Review by Marco Mazzotti

The show was consistently at a very high level. Very good acoustics and
the music was not too loud, with very good understanding of Bob Dylan's
voice. The band was as follows: Bob Dylan in front in the middle, with
Charlie on his right and Larry on his left; behind Bob was Tony, and
behind Charlie was David. The front line was just reversed with respect to
Zurich last year; surprisingly enough Larry looked sometimes a bit
isolated on his side, whereas there was a lot of talking between Bob and
Tony, Tony and Charlie, and Tony and David. All songs were played very
well, and I was particularly impressed by the intense renditions of Song
to Woody, Baby Blue, Masters of War (it was almost sweet, if this could
apply to this song), It ain't me babe. But the very two highlights of the
first part of the show were Blind Willie McTell and Visions of Johanna;
both were really marvelous. It is worth noting that during It aint' me
babe, somebody tried to convey a bunch of flowers through the first rows
to the band, and Bob modified the lines saying something like "somebody
tries to bring flowers here"; I hope somebody will be more precise about
that. From where I was I could not see what the ultimate fate of the
flowers was. The encores were also very good with no standard rendition;
maybe only Rolling stone and Highway were rather normal. It is amazing how
"Things have changed" has changed after only one year! If dogs run free
was really jazz style, which was just appropriate for the venue. All along
the watchwater was really different from what can be found on CDs.
Knocking and Blowing were really good. Cat's in the well was a very good
final. At the end it took almost one minute before the lights were turned
on, during which I kept unrealistically hoping for a final surprise. The
show was overall more than two hours. I think that the show was extremely
good, and uniformly at a very high level. If I have to mention a couple of
songs that were not very impressive I would mention Duncan and Brady and
Rainy day Women; but the other songs were all very intense. I should thank
Bob Dylan for such a concentrated, and dedicated performance, with a
wonderful setlist. I look forward to seeing him again soon.

Marco Mazzotti


Review by Sergio Castelberg

After standing in line for what seemed to be a very long time and after 
being pushed around quite a bit, we could finally enter the hall and we 
even got pretty close to the stage, so we could see Bob's interesting 
facial play during the show, which for me absolutely makes up for his 
not saying a single word (apart from the band introduction) throughout.
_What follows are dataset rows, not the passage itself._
(* ===== verification/RpcProtocol.v ===== *)
(** * RpcProtocol
    The messages a prefill and a decode worker exchange:
    vllm/distributed/rpc_kv/protocol.py. Tensors travel as a header (code of the type, number
    of dimensions, shape) and their raw bytes; messages are dataclasses that serialize to
    dicts. A byte is an integer from 0 to 255. *)
From stdpp Require Import list_numbers.
From S2P Require Import Prelude CacheHit KVCacheInterface.
#[local] Open Scope Z_scope.

Definition is_byte (b : Z) : Prop := 0 <= b < 256.

(** ** Tensors *)

(** [complex64] stands for the types without a code. *)
Inductive Dtype := float32 | float16 | bfloat16 | float64 | int64 | int32 | int16 | int8 | uint8 | bool_ | complex64.
#[export] Instance Dtype_eq_dec : EqDecision Dtype.
Proof. solve_decision. Defined.
Definition _DTYPE_CODE : list (Dtype * Z) :=
  [(float32, 0); (float16, 1); (bfloat16, 2); (float64, 3); (int64, 4); (int32, 5); (int16, 6); (int8, 7); (uint8, 8); (bool_, 9)].
Definition code_of (d : Dtype) : option Z := (fun x => x.2.2) <$> list_find (fun x => x.1 = d) _DTYPE_CODE.
Definition _CODE_TO_DTYPE (code : Z) : option Dtype := (fun x => x.2.1) <$> list_find (fun x => x.2 = code) _DTYPE_CODE.
(** Bytes of an element *)
Definition itemsize (d : Dtype) : nat :=
  match d with
  | float32 | int32 => 4
  | float16 | bfloat16 | int16 => 2
  | float64 | int64 | complex64 => 8
  | int8 | uint8 | bool_ => 1
  end.
(** A contiguous tensor on the CPU; an element is the list of its bytes in memory. *)
Record Tensor := mkTensor {
  t_dtype : Dtype;
  t_shape : list Z;
  t_elems : list (list Z);
}.
Definition numel (shape : list Z) : Z := foldr Z.mul 1 shape.
Record tensor_ok (t : Tensor) : Prop := {
  tk_dims : Forall (fun d => 0 <= d < 2 ^ 63) (t_shape t);
  tk_ndim : (length (t_shape t) < 256)%nat;
  tk_size : zlen (t_elems t) = numel (t_shape t);
  tk_elems : Forall (fun e => length e = itemsize (t_dtype t)) (t_elems t);
}.

(** struct.pack and struct.unpack_from for the formats "B" and "q", little-endian *)
Definition pack_B (z : Z) : res (list Z) := if bool_decide (is_byte z) then Ok [z] else Err StructError.
Definition pack_q (z : Z) : res (list Z) := if bool_decide (- 2 ^ 63 <= z < 2 ^ 63) then Ok (Z_to_little_endian 8 8 z) else Err StructError.
Definition unpack_q (bs : list Z) : Z := let z := little_endian_to_Z 8 bs in if z <? 2 ^ 63 then z else z - 2 ^ 64.
Fixpoint unpack_qs (n : nat) (data : list Z) : res (list Z) :=
  match n with
  | O => Ok []
  | S n' =>
    if bool_decide (8 <= length data)%nat then
      do rest <- unpack_qs n' (drop 8 data) in Ok (unpack_q (take 8 data) :: rest)
    else Err StructError
  end.

Definition tensor_to_bytes (t : Tensor) : res (list Z) :=
  match code_of (t_dtype t) with
  | None => Err ValueError
  | Some code =>
    do c <- pack_B code in
    do n <- pack_B (zlen (t_shape t)) in
    do dims <- rmap pack_q (t_shape t) in
    Ok (c ++ n ++ concat dims ++ concat (t_elems t))
  end.

(** np.frombuffer: the elements of a buffer *)
Fixpoint chunks (fuel size : nat) (l : list Z) : list (list Z) :=
  match fuel, l with
  | S f, _ :: _ => take size l :: chunks f size (drop size l)
  | _, _ => []
  end.
Definition frombuffer (size : nat) (body : list Z) : res (list (list Z)) :=
  if bool_decide (Z.of_nat (length body) mod Z.of_nat size = 0) then Ok (chunks (length body) size body) else Err ValueError.

(** reshape of NumPy: given the number of elements, the shape of the result *)
Class NumPy := np_reshape : Z -> list Z -> option (list Z).
(** Dimensions that are not negative have to multiply to the number of elements. *)
Class NumPyLaws `{NumPy} : Prop := np_reshape_spec n shape : Forall (fun d => 0 <= d) shape -> np_reshape n shape = if bool_decide (numel shape = n) then Some shape else None.

Definition bytes_to_tensor `{NumPy} (data : list Z) : res Tensor :=
  match data with
  | code :: ndim :: rest =>
    do shape <- unpack_qs (Z.to_nat ndim) rest in
    let body := drop (8 * Z.to_nat ndim) rest in
    match _CODE_TO_DTYPE code with
    | None => Err KeyError
    | Some dtype =>
      do elems <- frombuffer (itemsize dtype) body in
      match np_reshape (zlen elems) shape with
      | Some s => Ok (mkTensor dtype s elems)
      | None => Err ValueError
      end
    end
  | _ => Err StructError
  end.

(** ** Messages *)

(** The values of the dicts that are sent *)
Inductive Val := VNone | VBool (b : bool) | VInt (z : Z) | VStr (s : string) | VBytes (bs : list Z) | VList (l : list Val) | VDict (d : list (string * Val)).
Definition lookup_key (k : string) (d : list (string * Val)) : option Val := (fun x => x.2.2) <$> list_find (fun x => x.1 = k) d.
(** [data\[k\]] and [data.get(k)] *)
Definition subscript (data : Val) (k : string) : res Val :=
  match data with
  | VDict d => match lookup_key k d with Some v => Ok v | None => Err KeyError end
  | _ => Err TypeError
  end.
Definition get_key (data : Val) (k : string) : res Val :=
  match data with VDict d => Ok (default VNone (lookup_key k d)) | _ => Err AttributeError end.
Definition truthy (v : Val) : bool :=
  match v with
  | VNone => false
  | VBool b => b
  | VInt z => negb (z =? 0)
  | VStr s => bool_decide (s <> EmptyString)
  | VBytes l => bool_decide (l <> [])
  | VList l => match l with [] => false | _ => true end
  | VDict d => match d with [] => false | _ => true end
  end.

(** The message classes: fields hold any value, as those of a dataclass do. *)
Class Message (M : Type) := {
  serialize : M -> Val;
  deserialize : Val -> res M;
}.
Class MessageLaws (M : Type) `{Message M} : Prop := roundtrip m : deserialize (serialize m) = Ok m.

Record SparseAttentionRequest := mkAttentionRequest {
  ar_request_id : Val; ar_query_data : Val; ar_topk_cluster_ids : Val; ar_seq_len : Val;
  ar_num_heads : Val; ar_head_dim : Val; ar_num_kv_heads : Val; ar_layer_idx : Val;
}.
#[export] Instance SparseAttentionRequest_message : Message SparseAttentionRequest := {
  serialize m := VDict [("request_id", ar_request_id m); ("query_data", ar_query_data m); ("topk_cluster_ids", ar_topk_cluster_ids m); ("seq_len", ar_seq_len m);
                        ("num_heads", ar_num_heads m); ("head_dim", ar_head_dim m); ("num_kv_heads", ar_num_kv_heads m); ("layer_idx", ar_layer_idx m)];
  deserialize data :=
    do request_id <- subscript data "request_id" in
    do query_data <- subscript data "query_data" in
    do topk_cluster_ids <- subscript data "topk_cluster_ids" in
    do seq_len <- subscript data "seq_len" in
    do num_heads <- subscript data "num_heads" in
    do head_dim <- subscript data "head_dim" in
    do num_kv_heads <- subscript data "num_kv_heads" in
    do layer_idx <- subscript data "layer_idx" in
    Ok (mkAttentionRequest request_id query_data topk_cluster_ids seq_len num_heads head_dim num_kv_heads layer_idx);
}.
Record SparseAttentionResponse := mkAttentionResponse { as_output_data : Val; as_success : Val; as_error_message : Val }.
#[export] Instance SparseAttentionResponse_message : Message SparseAttentionResponse := {
  serialize m := VDict [("attention_output_data", as_output_data m); ("success", as_success m); ("error_message", as_error_message m)];
  deserialize data :=
    do attention_output_data <- subscript data "attention_output_data" in
    do success <- subscript data "success" in
    do error_message <- get_key data "error_message" in
    Ok (mkAttentionResponse attention_output_data success error_message);
}.
Record KVStoreNotification := mkKVStore { ks_request_id : Val; ks_block_ids : Val; ks_layer_idx : Val; ks_num_tokens : Val }.
#[export] Instance KVStoreNotification_message : Message KVStoreNotification := {
  serialize m := VDict [("request_id", ks_request_id m); ("block_ids", ks_block_ids m); ("layer_idx", ks_layer_idx m); ("num_tokens", ks_num_tokens m)];
  deserialize data :=
    do request_id <- subscript data "request_id" in
    do block_ids <- subscript data "block_ids" in
    do layer_idx <- subscript data "layer_idx" in
    do num_tokens <- subscript data "num_tokens" in
    Ok (mkKVStore request_id block_ids layer_idx num_tokens);
}.
Record CleanupRequest := mkCleanupRequest { cr_request_id : Val }.
#[export] Instance CleanupRequest_message : Message CleanupRequest := {
  serialize m := VDict [("request_id", cr_request_id m)];
  deserialize data := do request_id <- subscript data "request_id" in Ok (mkCleanupRequest request_id);
}.
(** CleanupResponse and SlotFreeResponse have the same fields. *)
Record CleanupResponse := mkCleanupResponse { cs_success : Val; cs_error_message : Val }.
#[export] Instance CleanupResponse_message : Message CleanupResponse := {
  serialize m := VDict [("success", cs_success m); ("error_message", cs_error_message m)];
  deserialize data :=
    do success <- subscript data "success" in
    do error_message <- get_key data "error_message" in
    Ok (mkCleanupResponse success error_message);
}.
Record SlotFreeResponse := mkSlotFreeResponse { fs_success : Val; fs_error_message : Val }.
#[export] Instance SlotFreeResponse_message : Message SlotFreeResponse := {
  serialize m := VDict [("success", fs_success m); ("error_message", fs_error_message m)];
  deserialize data :=
    do success <- subscript data "success" in
    do error_message <- get_key data "error_message" in
    Ok (mkSlotFreeResponse success error_message);
}.
(** [int(v)]; [int_of_text] reads strings and bytes. *)
Class IntOfText := int_of_text : Val -> option Z.
Definition py_int `{IntOfText} (v : Val) : res Z :=
  match v with
  | VInt z => Ok z
  | VBool b => Ok (if b then 1 else 0)
  | VStr _ | VBytes _ => match int_of_text v with Some z => Ok z | None => Err ValueError end
  | _ => Err TypeError
  end.
Record SlotFreeRequest := mkSlotFreeRequest { fr_request_id : Val; fr_slot : Z }.
#[export] Instance SlotFreeRequest_message `{IntOfText} : Message SlotFreeRequest := {
  serialize m := VDict [("request_id", fr_request_id m); ("slot", VInt (fr_slot m))];
  deserialize data :=
    do request_id <- subscript data "request_id" in
    do s <- subscript data "slot" in
    do slot <- py_int s in
    Ok (mkSlotFreeRequest request_id slot);
}.
Record SparseAttentionBatchRequest := mkBatchRequest {
  br_request_ids : Val; br_query_data : Val; br_cluster_ids_list : Val; br_layer_idx : Val; br_num_heads : Val; br_head_dim : Val; br_num_kv_heads : Val;
}.
#[export] Instance SparseAttentionBatchRequest_message : Message SparseAttentionBatchRequest := {
  serialize m := VDict [("request_ids", br_request_ids m); ("query_data", br_query_data m); ("cluster_ids_list", br_cluster_ids_list m); ("layer_idx", br_layer_idx m);
                        ("num_heads", br_num_heads m); ("head_dim", br_head_dim m); ("num_kv_heads", br_num_kv_heads m)];
  deserialize data :=
    do request_ids <- subscript data "request_ids" in
    do query_data <- subscript data "query_data" in
    do cluster_ids_list <- subscript data "cluster_ids_list" in
    do layer_idx <- subscript data "layer_idx" in
    do num_heads <- subscript data "num_heads" in
    do head_dim <- subscript data "head_dim" in
    do num_kv_heads <- subscript data "num_kv_heads" in
    Ok (mkBatchRequest request_ids query_data cluster_ids_list layer_idx num_heads head_dim num_kv_heads);
}.
Record SparseAttentionBatchResponse := mkBatchResponse { bs_outputs_data : Val; bs_success : Val; bs_error_message : Val }.
#[export] Instance SparseAttentionBatchResponse_message : Message SparseAttentionBatchResponse := {
  serialize m := VDict [("attention_outputs_data", bs_outputs_data m); ("success", bs_success m); ("error_message", bs_error_message m)];
  deserialize data :=
    do attention_outputs_data <- subscript data "attention_outputs_data" in
    do success <- subscript data "success" in
    do error_message <- get_key data "error_message" in
    Ok (mkBatchResponse attention_outputs_data success error_message);
}.
#[export] Instance SparseAttentionRequest_laws : MessageLaws SparseAttentionRequest.
Proof. by intros []. Qed.
#[export] Instance SparseAttentionResponse_laws : MessageLaws SparseAttentionResponse.
Proof. by intros []. Qed.
#[export] Instance KVStoreNotification_laws : MessageLaws KVStoreNotification.
Proof. by intros []. Qed.
#[export] Instance CleanupRequest_laws : MessageLaws CleanupRequest.
Proof. by intros []. Qed.
#[export] Instance CleanupResponse_laws : MessageLaws CleanupResponse.
Proof. by intros []. Qed.
#[export] Instance SlotFreeResponse_laws : MessageLaws SlotFreeResponse.
Proof. by intros []. Qed.
#[export] Instance SlotFreeRequest_laws `{IntOfText} : MessageLaws SlotFreeRequest.
Proof. by intros []. Qed.
#[export] Instance SparseAttentionBatchRequest_laws : MessageLaws SparseAttentionBatchRequest.
Proof. by intros []. Qed.
#[export] Instance SparseAttentionBatchResponse_laws : MessageLaws SparseAttentionBatchResponse.
Proof. by intros []. Qed.
(* ===== verification/RpcExamples.v ===== *)
(** * RpcExamples
    The RPC layer on the NELSSA worker, and concrete instances of its parameters. *)
From stdpp Require Import list_numbers countable.
From S2P Require Import Prelude OrdDict CacheHit KVCacheInterface SizingInv Scheduler NelssaClusters NelssaWorker NelssaEngine NelssaSlotProps RpcProtocol RpcServer RpcProps RpcConnection.
#[local] Open Scope Z_scope.

(** ** The NELSSA worker behind the server
    [attend] is the attention of handle_batch. Slots are indices of staging buffers, not
    negative; an id that is not a string is the key of no request. *)
Section runner.
Context {A : Type} (cfg : NelssaCfg) (attend : SparseAttentionBatchRequest -> Runner A -> res (list (option Tensor))).
Definition on_id (request_id : Val) (f : string -> Runner A -> Runner A) : M (Runner A) unit :=
  match request_id with
  | VStr s => modify (f s)
  | VList _ | VDict _ => raise TypeError
  | _ => ret tt
  end.
#[local] Instance nelssa_runner : RpcRunner (Runner A) := {
  attention_batch req := fun r => (attend req r, r);
  attention_single _ := raise RuntimeError;
  cleanup_request rid := on_id rid (_cleanup_sparse_kv_cache cfg);
  free_slot rid slot := match rid with VStr s => modify (_free_nelssa_meta_slot cfg s (Some (Z.to_nat slot))) | _ => modify (_free_nelssa_meta_slot cfg "" (Some (Z.to_nat slot))) end;
}.
Context `{PickleLaws, IntOfText, PyText}.

(** C28 (refinement): over RPC a decode worker frees a staging slot and the buffers of a request as a local call would: send_slot_free and send_cleanup return True, and the prefill worker is in the state after _free_nelssa_meta_slot and _cleanup_sparse_kv_cache. *)
Theorem rpc_control_refines request_id (slot : nat) r :
  fits (VDict [("type", VStr "slot_free"); ("data", serialize (mkSlotFreeRequest (VStr request_id) (Z.of_nat slot)))]) -> fits (serialize (mkSlotFreeResponse (VBool true) VNone)) ->
  fits (VDict [("type", VStr "cleanup"); ("data", serialize (mkCleanupRequest (VStr request_id)))]) -> fits (serialize (mkCleanupResponse (VBool true) VNone)) ->
  send_slot_free (bound_method true) request_id (Z.of_nat slot) r = (Ok true, _free_nelssa_meta_slot cfg request_id (Some slot) r) /\
  send_cleanup (bound_method true) request_id r = (Ok true, _cleanup_sparse_kv_cache cfg request_id r).
Proof.
  intros F1 F2 F3 F4. split.
  - eapply (send_slot_free_spec _ _ _ true); [done | | done | done]. simpl. unfold modify. by rewrite Nat2Z.id.
  - by apply send_cleanup_spec.
Qed.
End runner.

(** ** A pickle *)
Fixpoint val_tree (v : Val) : gen_tree (bool + Z + string + list Z) :=
  match v with
  | VNone => GenNode 0 []
  | VBool b => GenLeaf (inl (inl (inl b)))
  | VInt z => GenLeaf (inl (inl (inr z)))
  | VStr s => GenLeaf (inl (inr s))
  | VBytes l => GenLeaf (inr l)
  | VList l => GenNode 1 (val_tree <$> l)
  | VDict d => GenNode 2 ((fun x => GenNode 3 [GenLeaf (inl (inr x.1)); val_tree x.2]) <$> d)
  end.
Fixpoint tree_val (t : gen_tree (bool + Z + string + list Z)) : Val :=
  match t with
  | GenLeaf (inl (inl (inl b))) => VBool b
  | GenLeaf (inl (inl (inr z))) => VInt z
  | GenLeaf (inl (inr s)) => VStr s
  | GenLeaf (inr l) => VBytes l
  | GenNode 1 l => VList (tree_val <$> l)
  | GenNode 2 l => VDict ((fun t => match t with GenNode _ [GenLeaf (inl (inr k)); u] => (k, tree_val u) | _ => (EmptyString, VNone) end) <$> l)
  | _ => VNone
  end.
Lemma tree_val_tree v : tree_val (val_tree v) = v.
Proof.
  revert v. fix IH 1. intros [| b | z | s | l | l | d]; simpl; try reflexivity; f_equal.
  - induction l as [|v l IHl]; [reflexivity |]. simpl. f_equal; [apply IH | exact IHl].
  - induction d as [|[k v] d IHd]; [reflexivity |]. simpl. f_equal; [f_equal; apply IH | exact IHd].
Qed.
(** The bits of the code of the value, one in a byte *)
Fixpoint pos_bits (p : positive) : list Z := match p with xH => [] | xO q => 0 :: pos_bits q | xI q => 1 :: pos_bits q end.
Fixpoint bits_pos (l : list Z) : positive := match l with [] => xH | b :: l' => if b =? 0 then xO (bits_pos l') else xI (bits_pos l') end.
Lemma bits_pos_bits p : bits_pos (pos_bits p) = p.
Proof. induction p; simpl; congruence. Qed.
#[local] Instance bit_pickle : Pickle := { dumps v := pos_bits (encode (val_tree v)); loads bs := tree_val <$> decode (bits_pos bs) }.
#[local] Instance bit_pickle_laws : PickleLaws.
Proof. intros v. simpl. rewrite bits_pos_bits, decode_encode. simpl. by rewrite tree_val_tree. Qed.
#[local] Instance exact_reshape : NumPy := fun n shape => if bool_decide (numel shape = n) then Some shape else None.
#[local] Instance exact_reshape_laws : NumPyLaws.
Proof. done. Qed.
#[local] Instance no_text : IntOfText := fun _ => None.
#[local] Instance short_text : PyText := { exn_str _ := "error"; val_str _ := "value" }.

(** ** Witnesses *)
Definition small_tensor : Tensor := mkTensor int16 [2; 1] [[1; 0]; [2; 255]].
Lemma small_tensor_ok : tensor_ok small_tensor.
Proof. split; [repeat constructor; lia | simpl; lia | reflexivity | repeat constructor]. Qed.
Lemma tensor_bytes_roundtrip_witness : exists b, tensor_to_bytes small_tensor = Ok b /\ bytes_to_tensor b = Ok small_tensor /\ forall n, (n < length b)%nat -> exists e, bytes_to_tensor (take n b) = Err e.
Proof. exact (tensor_bytes_roundtrip small_tensor small_tensor_ok). Defined.

(** A handler that returns the query and one more tensor *)
Definition echo (req : SparseAttentionBatchRequest) (r : Runner Z) : res (list (option Tensor)) := Ok (Some <$> [small_tensor; small_tensor]).
#[local] Instance echo_runner : RpcRunner (Runner Z) := nelssa_runner slot_cfg echo.
Lemma rpc_attention_exact_witness : send_sparse_attention_batch (bound_method true) ["a"] small_tensor (VList []) 0 (Some 1) slot_start = (Ok [small_tensor; small_tensor], slot_start).
Proof.
  destruct (batch_request ["a"] small_tensor (VList []) 0 (Some 1)) as [req | e] eqn:Ereq; [| vm_compute in Ereq; discriminate].
  apply (rpc_attention_exact (bound_method true) ["a"] small_tensor (VList []) 0 (Some 1) req (Ok (Some <$> [small_tensor; small_tensor])) slot_start slot_start); [discriminate | exact Ereq | reflexivity | | reflexivity | |].
  - vm_compute in Ereq. injection Ereq as <-. vm_compute. reflexivity.
  - assert (sendable small_tensor) as Hs by (split; [apply small_tensor_ok | by eexists]). apply Forall_cons. split; [exact Hs |]. apply Forall_singleton. exact Hs.
  - intros data E. vm_compute in E. injection E as <-. vm_compute. reflexivity.
Defined.
Lemma rpc_control_refines_witness : send_slot_free (bound_method true) "a" 1 slot_start = (Ok true, _free_nelssa_meta_slot slot_cfg "a" (Some 1%nat) slot_start).
Proof. apply (rpc_control_refines slot_cfg echo "a" 1 slot_start); vm_compute; reflexivity. Defined.

(** A client that has timed out once and sends a heartbeat on a new connection *)
Definition heartbeat : Val := VDict [("type", VStr "heartbeat")].
Definition ok_response : Val := VDict [("type", VStr "heartbeat"); ("status", VStr "ok")].
Definition frame_of (v : Val) : list Z := match frame (dumps v) with Ok b => b | Err _ => [] end.
Definition late : Conn := mkConn (frame_of (VDict [("type", VStr "cleanup")])) [] [].
Definition answered_world : World := mkWorld true (Some 1%nat) [late; mkConn [] (frame_of ok_response) [(dumps heartbeat, ok_response)]] slot_start (Some heartbeat).
Lemma frame_of_spec v : fits v -> frame (dumps v) = Ok (frame_of v).
Proof. intros Hv. unfold frame_of. by destruct (frame_fits v Hv) as [b ->]. Qed.
Lemma serve_heartbeat : serve (bound_method true) (mkConn (frame_of heartbeat) [] []) slot_start = Some (mkConn [] (frame_of ok_response) [(dumps heartbeat, ok_response)], slot_start).
Proof. vm_compute. reflexivity. Qed.
Lemma answered_world_reachable : rtc (rpc_step (bound_method true)) (start slot_start) answered_world.
Proof.
  eapply rtc_l; [apply step_connect |]. eapply rtc_l; [eapply (step_send _ 0%nat _ _ _ (VDict [("type", VStr "cleanup")])); [reflexivity | apply frame_of_spec; vm_compute; reflexivity] |].
  eapply rtc_l; [apply step_timeout |]. eapply rtc_l; [apply step_connect |]. eapply rtc_l; [eapply (step_send _ 1%nat _ _ _ heartbeat); [reflexivity | apply frame_of_spec; vm_compute; reflexivity] |].
  apply rtc_once. exact (step_serve (bound_method true) true (Some 1%nat) [late; mkConn (frame_of heartbeat) [] []] slot_start (Some heartbeat) 1%nat (mkConn (frame_of heartbeat) [] []) (mkConn [] (frame_of ok_response) [(dumps heartbeat, ok_response)]) slot_start eq_refl serve_heartbeat).
Qed.
Lemma rpc_response_matches_witness : exists v, read_frame (frame_of ok_response) = Some (dumps v, []) /\ v = ok_response.
Proof.
  assert (read_frame (frame_of ok_response) = Some (dumps ok_response, [])) as E by (vm_compute; reflexivity).
  destruct (rpc_response_matches (bound_method true) slot_start answered_world heartbeat 1 _ (dumps ok_response) [] answered_world_reachable eq_refl eq_refl eq_refl eq_refl E) as (_ & v & Ev & Ha). exists v. rewrite <- Ev. split; [exact E |]. simpl in Ha. injection Ha as <-. reflexivity.
Defined.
Bob and the band came on stage and it became clear from the first that 
the audience was pretty enthusiastic. Probably, there were quite a few 
people who would never have attended this concert, had Bob not turned 
sixty this year, but who cares; my only concern about that was that 
some might expect a kind of greatest hits show and might be 
disappointed - but then again, who cares?!!(not me)

I'm so glad Bob did NOT give us his greatest hits!! "Duncan & Brady", 
the usual opener, was followed by "Song To Woody". That was such a 
happy moment for me!  I had been wishing for this song and, given that 
he doesn't play it all that often, it was quite something to really get 
it - Thanks, Bob!!

I must say that I enjoyed the show too much to "take notes" (or something), 
so I'm simply unable, and in fact unwilling, to give a detailed review of 
each song he played. The feeling you have while listening to a song is 
simply not there anymore hours after the concert, and I don't even care 
to hear a recording of this show, because the ambience of such an event 
cannot be captured there; Bob's aura cannot be put on CD.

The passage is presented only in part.